(Saved entries)
★ ★ ★ ★

(** * lbry.wallet.server.session: the claim-trie handlers of the wallet server

    A shallow embedding of [lbry/wallet/server/session.py]: the session
    manager's worker-pool start-up, the RPC handlers of [LBRYElectrumX], the
    claim normaliser [format_claim_from_daemon] and the helper
    [get_from_possible_keys], followed by the properties the specification
    states about them.

    Python values are the JSON values the daemon and the clients exchange.
    Text is a list of code points, bytes are [Byte.byte], a [dict] with text
    keys is a [gmap].  Exceptions are values of [pyexc]; a [def] is a function
    into [outcome], an [async def] a function into [io], which also records the
    requests sent to the daemon and to the query executor. *)

From stdpp Require Import gmap strings list fin_maps.
From Stdlib Require Import ZArith NArith Ascii.
From Stdlib.Strings Require Import Byte.

Open Scope Z_scope.

(** ** Python values *)

(** [str]: a sequence of Unicode code points. *)
Abbreviation pystr := (list N).
(** [bytes]. *)
Abbreviation pybytes := (list byte).

(** A string literal of the source, as text. *)
Definition lit (s : string) : pystr :=
  N_of_ascii <$> String.list_ascii_of_string s.

(** The values [json.loads] produces, floats left out: the heights, amounts
    and confirmation counts these handlers compute with are integers. *)
#[warnings="-register-all"]
Inductive pyval :=
| PyNone
| PyBool (b : bool)
| PyInt (z : Z)
| PyStr (s : pystr)
| PyList (l : list pyval)
| PyDict (d : gmap pystr pyval).

Abbreviation pydict := (gmap pystr pyval).

(** Truth value testing ([if x], [x and y], [not x]). *)
Definition truthy (v : pyval) : bool :=
  match v with
  | PyNone => false
  | PyBool b => b
  | PyInt z => negb (z =? 0)
  | PyStr s => negb (bool_decide (s = []))
  | PyList l => match l with [] => false | _ :: _ => true end
  | PyDict d => negb (bool_decide (dom d = ∅))
  end.

(** ** Exceptions *)

(** The text of an f-string [f'{value}tail']: the interpolated value and the
    literal text after it. *)
Inductive message :=
| FString (value : pyval) (tail : pystr).

(** The rendered text, when the interpolated value is itself text. *)
Definition message_text (m : message) : option pystr :=
  match m with
  | FString (PyStr s) tail => Some (s ++ tail)
  | FString _ _ => None
  end.

Inductive pyexc :=
| RPCError (code : Z) (msg : message)
| KeyError (key : pystr)
| TypeError
| AttributeError
| ValueError
| UnicodeEncodeError
| UnicodeDecodeError
| DaemonError (detail : pystr).

Inductive outcome (A : Type) :=
| Ok (a : A)
| Raise (e : pyexc).
Arguments Ok {A} a.
Arguments Raise {A} e.

#[export] Instance outcome_ret : MRet outcome := λ A a, Ok a.
#[export] Instance outcome_bind : MBind outcome := λ A B f r,
  match r with
  | Ok a => f a
  | Raise e => Raise e
  end.
#[export] Instance outcome_fmap : FMap outcome := λ A B f r,
  match r with
  | Ok a => Ok (f a)
  | Raise e => Raise e
  end.

(** ** Requests to the collaborators *)

Inductive event :=
| DaemonRequest (method : string) (params : list pyval)
| ExecutorSubmit (query : string) (arg : pyval).

(** An [async def]: the requests it awaited, in order, and its outcome. *)
Definition io (A : Type) : Type := list event * outcome A.

#[export] Instance io_ret : MRet io := λ A a, ([], Ok a).
#[export] Instance io_bind : MBind io := λ A B f m,
  match m with
  | (t, Ok a) => let '(t', r) := f a in (t ++ t', r)
  | (t, Raise e) => (t, Raise e)
  end.
#[export] Instance io_fmap : FMap io := λ A B f m, (m.1, f <$> m.2).

(** A synchronous call inside a coroutine. *)
Definition call {A} (r : outcome A) : io A := ([], r).
(** [await] on a collaborator: the request is recorded, the reply is the
    collaborator's. *)
Definition await {A} (e : event) (reply : outcome A) : io A := ([e], reply).

(** ** dict and text operations *)

(** [d[key]] *)
Definition getitem (d : pydict) (key : pystr) : outcome pyval :=
  match d !! key with
  | Some v => Ok v
  | None => Raise (KeyError key)
  end.

(** [d.get(key)] *)
Definition dict_get (d : pydict) (key : pystr) : pyval :=
  default PyNone (d !! key).

(** [dict(pairs)]: a later pair overwrites an earlier one with the same key. *)
Definition dict_of_pairs {V} (pairs : list (pystr * V)) : gmap pystr V :=
  foldl (λ m kv, <[kv.1 := kv.2]> m) ∅ pairs.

★ ★ ★ ★

Activity: Write out, exactly as given, the line containing "(** An [async" and every line after it to the end of the records. Include nothing else.

Task result:
(** An [async def]: the requests it awaited, in order, and its outcome. *)
Definition io (A : Type) : Type := list event * outcome A.

#[export] Instance io_ret : MRet io := λ A a, ([], Ok a).
#[export] Instance io_bind : MBind io := λ A B f m,
  match m with
  | (t, Ok a) => let '(t', r) := f a in (t ++ t', r)
  | (t, Raise e) => (t, Raise e)
  end.
#[export] Instance io_fmap : FMap io := λ A B f m, (m.1, f <$> m.2).

(** A synchronous call inside a coroutine. *)
Definition call {A} (r : outcome A) : io A := ([], r).
(** [await] on a collaborator: the request is recorded, the reply is the
    collaborator's. *)
Definition await {A} (e : event) (reply : outcome A) : io A := ([e], reply).

(** ** dict and text operations *)

(** [d[key]] *)
Definition getitem (d : pydict) (key : pystr) : outcome pyval :=
  match d !! key with
  | Some v => Ok v
  | None => Raise (KeyError key)
  end.

(** [d.get(key)] *)
Definition dict_get (d : pydict) (key : pystr) : pyval :=
  default PyNone (d !! key).

(** [dict(pairs)]: a later pair overwrites an earlier one with the same key. *)
Definition dict_of_pairs {V} (pairs : list (pystr * V)) : gmap pystr V :=
  foldl (λ m kv, <[kv.1 := kv.2]> m) ∅ pairs.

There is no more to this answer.